* _Exercise requirements_: Your job with the data below: print everything from the line that holds "Section statements." down to the line that holds "match o with Some b", ends included, exactly, and nothing else.

* _Entries provided_:
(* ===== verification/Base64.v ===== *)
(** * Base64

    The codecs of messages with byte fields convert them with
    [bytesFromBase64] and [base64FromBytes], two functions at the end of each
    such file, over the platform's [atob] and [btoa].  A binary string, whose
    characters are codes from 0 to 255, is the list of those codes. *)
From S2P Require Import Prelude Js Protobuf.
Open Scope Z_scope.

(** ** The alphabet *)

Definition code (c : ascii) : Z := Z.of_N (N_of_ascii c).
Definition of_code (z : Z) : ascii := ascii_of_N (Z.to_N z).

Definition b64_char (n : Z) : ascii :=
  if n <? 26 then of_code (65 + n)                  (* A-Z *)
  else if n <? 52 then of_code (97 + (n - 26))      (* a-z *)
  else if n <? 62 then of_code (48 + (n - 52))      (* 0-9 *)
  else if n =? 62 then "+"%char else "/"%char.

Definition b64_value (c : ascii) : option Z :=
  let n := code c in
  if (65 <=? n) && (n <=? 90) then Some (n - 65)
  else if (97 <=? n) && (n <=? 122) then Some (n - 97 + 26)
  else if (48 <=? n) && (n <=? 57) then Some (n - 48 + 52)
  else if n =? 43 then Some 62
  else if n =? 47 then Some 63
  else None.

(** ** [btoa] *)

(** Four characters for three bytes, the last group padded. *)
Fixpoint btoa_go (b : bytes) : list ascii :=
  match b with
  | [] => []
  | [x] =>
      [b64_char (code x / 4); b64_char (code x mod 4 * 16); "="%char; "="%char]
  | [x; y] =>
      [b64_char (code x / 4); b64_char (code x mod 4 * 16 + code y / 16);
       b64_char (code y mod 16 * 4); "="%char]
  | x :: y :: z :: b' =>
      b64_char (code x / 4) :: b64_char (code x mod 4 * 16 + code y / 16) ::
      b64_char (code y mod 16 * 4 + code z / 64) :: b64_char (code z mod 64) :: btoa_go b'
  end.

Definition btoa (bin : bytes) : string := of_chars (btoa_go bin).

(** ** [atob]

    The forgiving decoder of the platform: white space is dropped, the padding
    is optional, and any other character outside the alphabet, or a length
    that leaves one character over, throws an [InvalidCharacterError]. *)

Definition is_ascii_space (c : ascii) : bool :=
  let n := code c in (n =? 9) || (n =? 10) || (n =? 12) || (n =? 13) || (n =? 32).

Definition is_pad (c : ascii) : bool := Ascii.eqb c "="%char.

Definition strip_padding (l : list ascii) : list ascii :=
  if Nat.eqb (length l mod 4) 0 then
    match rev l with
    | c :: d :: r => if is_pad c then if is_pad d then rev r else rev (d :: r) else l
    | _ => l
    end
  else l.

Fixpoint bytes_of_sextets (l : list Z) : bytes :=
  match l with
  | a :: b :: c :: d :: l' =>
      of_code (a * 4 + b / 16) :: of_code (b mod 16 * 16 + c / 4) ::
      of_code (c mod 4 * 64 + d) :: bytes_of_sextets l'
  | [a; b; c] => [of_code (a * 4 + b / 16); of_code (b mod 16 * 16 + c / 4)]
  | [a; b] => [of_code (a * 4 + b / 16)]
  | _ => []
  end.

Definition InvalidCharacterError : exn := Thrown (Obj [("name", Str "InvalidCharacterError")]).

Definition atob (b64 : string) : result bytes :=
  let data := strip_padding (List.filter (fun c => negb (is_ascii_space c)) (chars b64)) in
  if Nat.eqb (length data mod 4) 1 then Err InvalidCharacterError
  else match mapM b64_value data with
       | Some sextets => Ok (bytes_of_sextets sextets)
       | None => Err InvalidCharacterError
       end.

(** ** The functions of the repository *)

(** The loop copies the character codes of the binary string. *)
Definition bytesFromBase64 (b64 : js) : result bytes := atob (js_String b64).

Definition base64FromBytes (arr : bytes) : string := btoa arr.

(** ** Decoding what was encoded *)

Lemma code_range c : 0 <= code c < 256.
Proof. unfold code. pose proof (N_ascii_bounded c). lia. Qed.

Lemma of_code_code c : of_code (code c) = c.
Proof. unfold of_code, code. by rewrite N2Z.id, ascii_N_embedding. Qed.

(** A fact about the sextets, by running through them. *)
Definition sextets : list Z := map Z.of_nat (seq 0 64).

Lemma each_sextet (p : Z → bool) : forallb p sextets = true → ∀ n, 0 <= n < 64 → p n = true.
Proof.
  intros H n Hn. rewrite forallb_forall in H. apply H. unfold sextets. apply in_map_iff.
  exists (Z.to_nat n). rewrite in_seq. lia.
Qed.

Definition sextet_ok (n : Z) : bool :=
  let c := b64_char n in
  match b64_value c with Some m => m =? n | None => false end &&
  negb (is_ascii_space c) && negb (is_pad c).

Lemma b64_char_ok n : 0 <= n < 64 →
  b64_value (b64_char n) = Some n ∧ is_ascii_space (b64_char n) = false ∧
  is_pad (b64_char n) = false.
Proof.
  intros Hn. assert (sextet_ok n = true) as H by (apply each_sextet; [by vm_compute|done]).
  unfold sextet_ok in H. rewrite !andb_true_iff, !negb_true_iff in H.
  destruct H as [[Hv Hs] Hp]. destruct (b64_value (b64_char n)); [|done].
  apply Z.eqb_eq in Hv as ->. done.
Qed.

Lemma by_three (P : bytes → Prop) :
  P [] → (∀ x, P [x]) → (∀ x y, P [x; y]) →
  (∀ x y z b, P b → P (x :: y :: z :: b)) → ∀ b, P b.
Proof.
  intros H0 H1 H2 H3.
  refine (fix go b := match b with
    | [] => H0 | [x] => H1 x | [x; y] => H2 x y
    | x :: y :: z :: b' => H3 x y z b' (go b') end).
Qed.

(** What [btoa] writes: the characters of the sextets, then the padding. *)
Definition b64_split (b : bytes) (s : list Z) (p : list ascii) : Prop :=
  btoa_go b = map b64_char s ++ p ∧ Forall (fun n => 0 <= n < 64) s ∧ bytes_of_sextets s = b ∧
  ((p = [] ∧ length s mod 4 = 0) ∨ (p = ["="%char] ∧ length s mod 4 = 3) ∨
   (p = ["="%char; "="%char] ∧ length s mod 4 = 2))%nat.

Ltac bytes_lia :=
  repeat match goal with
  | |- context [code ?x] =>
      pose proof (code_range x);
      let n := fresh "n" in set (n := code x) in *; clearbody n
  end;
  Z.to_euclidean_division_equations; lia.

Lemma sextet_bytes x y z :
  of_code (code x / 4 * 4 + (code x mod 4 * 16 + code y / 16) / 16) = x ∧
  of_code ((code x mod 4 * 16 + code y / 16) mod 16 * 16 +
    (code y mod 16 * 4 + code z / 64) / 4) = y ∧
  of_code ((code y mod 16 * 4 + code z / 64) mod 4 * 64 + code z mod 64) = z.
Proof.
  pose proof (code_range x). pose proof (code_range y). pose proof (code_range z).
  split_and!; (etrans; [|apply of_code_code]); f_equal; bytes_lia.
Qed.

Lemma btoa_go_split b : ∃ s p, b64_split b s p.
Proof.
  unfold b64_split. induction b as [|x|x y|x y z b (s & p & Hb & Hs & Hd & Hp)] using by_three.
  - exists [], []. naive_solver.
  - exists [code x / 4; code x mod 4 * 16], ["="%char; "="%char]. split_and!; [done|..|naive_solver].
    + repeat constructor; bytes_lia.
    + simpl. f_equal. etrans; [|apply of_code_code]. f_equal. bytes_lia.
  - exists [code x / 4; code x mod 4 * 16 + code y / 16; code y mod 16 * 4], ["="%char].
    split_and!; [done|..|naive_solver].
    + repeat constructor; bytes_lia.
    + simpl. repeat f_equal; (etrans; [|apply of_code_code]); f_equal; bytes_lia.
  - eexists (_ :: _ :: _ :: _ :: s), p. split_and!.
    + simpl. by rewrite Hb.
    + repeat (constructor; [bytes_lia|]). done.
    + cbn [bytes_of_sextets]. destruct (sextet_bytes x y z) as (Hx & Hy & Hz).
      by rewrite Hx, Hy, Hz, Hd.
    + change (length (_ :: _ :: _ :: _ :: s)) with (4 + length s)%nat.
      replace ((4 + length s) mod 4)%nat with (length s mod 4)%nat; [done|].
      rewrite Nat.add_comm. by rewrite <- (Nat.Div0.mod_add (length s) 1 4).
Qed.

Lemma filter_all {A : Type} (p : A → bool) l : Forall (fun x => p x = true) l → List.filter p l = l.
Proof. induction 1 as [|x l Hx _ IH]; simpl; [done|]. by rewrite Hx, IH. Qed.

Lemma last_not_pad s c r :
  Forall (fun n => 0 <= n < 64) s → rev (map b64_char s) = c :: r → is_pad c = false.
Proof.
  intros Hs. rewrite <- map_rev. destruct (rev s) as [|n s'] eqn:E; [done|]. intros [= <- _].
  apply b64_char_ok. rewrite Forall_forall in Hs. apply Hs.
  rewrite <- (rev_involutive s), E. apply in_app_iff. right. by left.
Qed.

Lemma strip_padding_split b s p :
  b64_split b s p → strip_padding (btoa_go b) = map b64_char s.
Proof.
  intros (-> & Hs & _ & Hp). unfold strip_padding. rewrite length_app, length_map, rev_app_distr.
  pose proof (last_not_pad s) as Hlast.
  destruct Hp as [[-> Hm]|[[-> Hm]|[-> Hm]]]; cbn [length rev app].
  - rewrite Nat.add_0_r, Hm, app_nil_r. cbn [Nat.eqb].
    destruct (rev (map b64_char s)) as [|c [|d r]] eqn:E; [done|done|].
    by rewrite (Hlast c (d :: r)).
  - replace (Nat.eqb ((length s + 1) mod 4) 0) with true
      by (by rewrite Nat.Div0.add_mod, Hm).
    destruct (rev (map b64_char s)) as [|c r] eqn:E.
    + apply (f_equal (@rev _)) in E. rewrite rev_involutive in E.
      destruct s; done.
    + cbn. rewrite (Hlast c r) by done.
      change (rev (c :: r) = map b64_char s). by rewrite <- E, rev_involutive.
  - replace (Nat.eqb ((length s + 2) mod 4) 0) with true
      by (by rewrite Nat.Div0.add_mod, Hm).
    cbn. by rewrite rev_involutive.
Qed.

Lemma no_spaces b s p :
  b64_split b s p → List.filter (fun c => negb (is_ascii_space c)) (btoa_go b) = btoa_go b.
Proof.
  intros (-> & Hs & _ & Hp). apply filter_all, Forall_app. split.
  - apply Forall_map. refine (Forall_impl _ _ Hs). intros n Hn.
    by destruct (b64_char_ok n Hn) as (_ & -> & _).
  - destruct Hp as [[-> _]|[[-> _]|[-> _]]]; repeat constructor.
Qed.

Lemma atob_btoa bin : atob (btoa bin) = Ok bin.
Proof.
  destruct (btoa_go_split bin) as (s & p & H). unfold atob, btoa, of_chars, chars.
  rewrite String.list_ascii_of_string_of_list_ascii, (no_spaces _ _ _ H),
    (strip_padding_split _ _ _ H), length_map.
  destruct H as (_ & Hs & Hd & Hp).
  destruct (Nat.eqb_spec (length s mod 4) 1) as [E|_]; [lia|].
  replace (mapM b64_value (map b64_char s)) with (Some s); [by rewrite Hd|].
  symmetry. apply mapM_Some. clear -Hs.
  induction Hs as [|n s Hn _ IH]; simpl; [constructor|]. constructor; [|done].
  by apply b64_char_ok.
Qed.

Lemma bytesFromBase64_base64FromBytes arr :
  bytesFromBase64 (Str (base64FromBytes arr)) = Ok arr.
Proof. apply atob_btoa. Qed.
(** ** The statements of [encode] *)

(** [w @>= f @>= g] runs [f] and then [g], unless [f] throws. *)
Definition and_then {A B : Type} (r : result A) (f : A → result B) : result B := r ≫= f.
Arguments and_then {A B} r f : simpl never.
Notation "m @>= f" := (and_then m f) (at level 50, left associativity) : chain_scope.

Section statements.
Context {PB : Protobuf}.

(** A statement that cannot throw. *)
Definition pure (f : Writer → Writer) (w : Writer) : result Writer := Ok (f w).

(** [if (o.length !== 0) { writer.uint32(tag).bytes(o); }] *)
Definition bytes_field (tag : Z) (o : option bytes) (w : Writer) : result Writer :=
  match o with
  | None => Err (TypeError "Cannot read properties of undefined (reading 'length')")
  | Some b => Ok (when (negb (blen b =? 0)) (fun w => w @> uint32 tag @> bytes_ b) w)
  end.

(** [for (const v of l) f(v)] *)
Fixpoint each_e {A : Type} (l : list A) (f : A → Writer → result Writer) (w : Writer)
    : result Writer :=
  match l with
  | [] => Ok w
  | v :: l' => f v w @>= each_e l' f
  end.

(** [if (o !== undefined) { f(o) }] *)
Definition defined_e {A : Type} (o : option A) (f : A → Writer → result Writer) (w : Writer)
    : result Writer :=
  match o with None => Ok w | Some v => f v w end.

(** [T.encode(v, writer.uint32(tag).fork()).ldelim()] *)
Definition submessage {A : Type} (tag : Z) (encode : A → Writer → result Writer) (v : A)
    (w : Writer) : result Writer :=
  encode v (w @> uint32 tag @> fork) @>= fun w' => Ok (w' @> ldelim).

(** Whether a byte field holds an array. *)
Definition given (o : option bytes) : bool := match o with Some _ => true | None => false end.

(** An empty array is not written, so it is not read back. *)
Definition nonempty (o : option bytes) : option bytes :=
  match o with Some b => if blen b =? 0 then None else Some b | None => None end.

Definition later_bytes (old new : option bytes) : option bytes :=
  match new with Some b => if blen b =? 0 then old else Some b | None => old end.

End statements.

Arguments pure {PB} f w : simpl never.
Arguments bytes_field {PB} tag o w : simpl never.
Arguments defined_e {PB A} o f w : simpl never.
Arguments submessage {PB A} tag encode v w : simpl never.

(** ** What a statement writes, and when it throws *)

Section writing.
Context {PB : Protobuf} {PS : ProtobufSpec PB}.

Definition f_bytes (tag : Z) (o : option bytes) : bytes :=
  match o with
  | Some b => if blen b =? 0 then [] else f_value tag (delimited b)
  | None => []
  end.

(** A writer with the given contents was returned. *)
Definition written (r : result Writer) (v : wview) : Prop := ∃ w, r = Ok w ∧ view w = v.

* _Exercise output_:
Section statements.
Context {PB : Protobuf}.

(** A statement that cannot throw. *)
Definition pure (f : Writer → Writer) (w : Writer) : result Writer := Ok (f w).

(** [if (o.length !== 0) { writer.uint32(tag).bytes(o); }] *)
Definition bytes_field (tag : Z) (o : option bytes) (w : Writer) : result Writer :=
  match o with
  | None => Err (TypeError "Cannot read properties of undefined (reading 'length')")
  | Some b => Ok (when (negb (blen b =? 0)) (fun w => w @> uint32 tag @> bytes_ b) w)
  end.

(** [for (const v of l) f(v)] *)
Fixpoint each_e {A : Type} (l : list A) (f : A → Writer → result Writer) (w : Writer)
    : result Writer :=
  match l with
  | [] => Ok w
  | v :: l' => f v w @>= each_e l' f
  end.

(** [if (o !== undefined) { f(o) }] *)
Definition defined_e {A : Type} (o : option A) (f : A → Writer → result Writer) (w : Writer)
    : result Writer :=
  match o with None => Ok w | Some v => f v w end.

(** [T.encode(v, writer.uint32(tag).fork()).ldelim()] *)
Definition submessage {A : Type} (tag : Z) (encode : A → Writer → result Writer) (v : A)
    (w : Writer) : result Writer :=
  encode v (w @> uint32 tag @> fork) @>= fun w' => Ok (w' @> ldelim).

(** Whether a byte field holds an array. *)
Definition given (o : option bytes) : bool := match o with Some _ => true | None => false end.

(** An empty array is not written, so it is not read back. *)
Definition nonempty (o : option bytes) : option bytes :=
  match o with Some b => if blen b =? 0 then None else Some b | None => None end.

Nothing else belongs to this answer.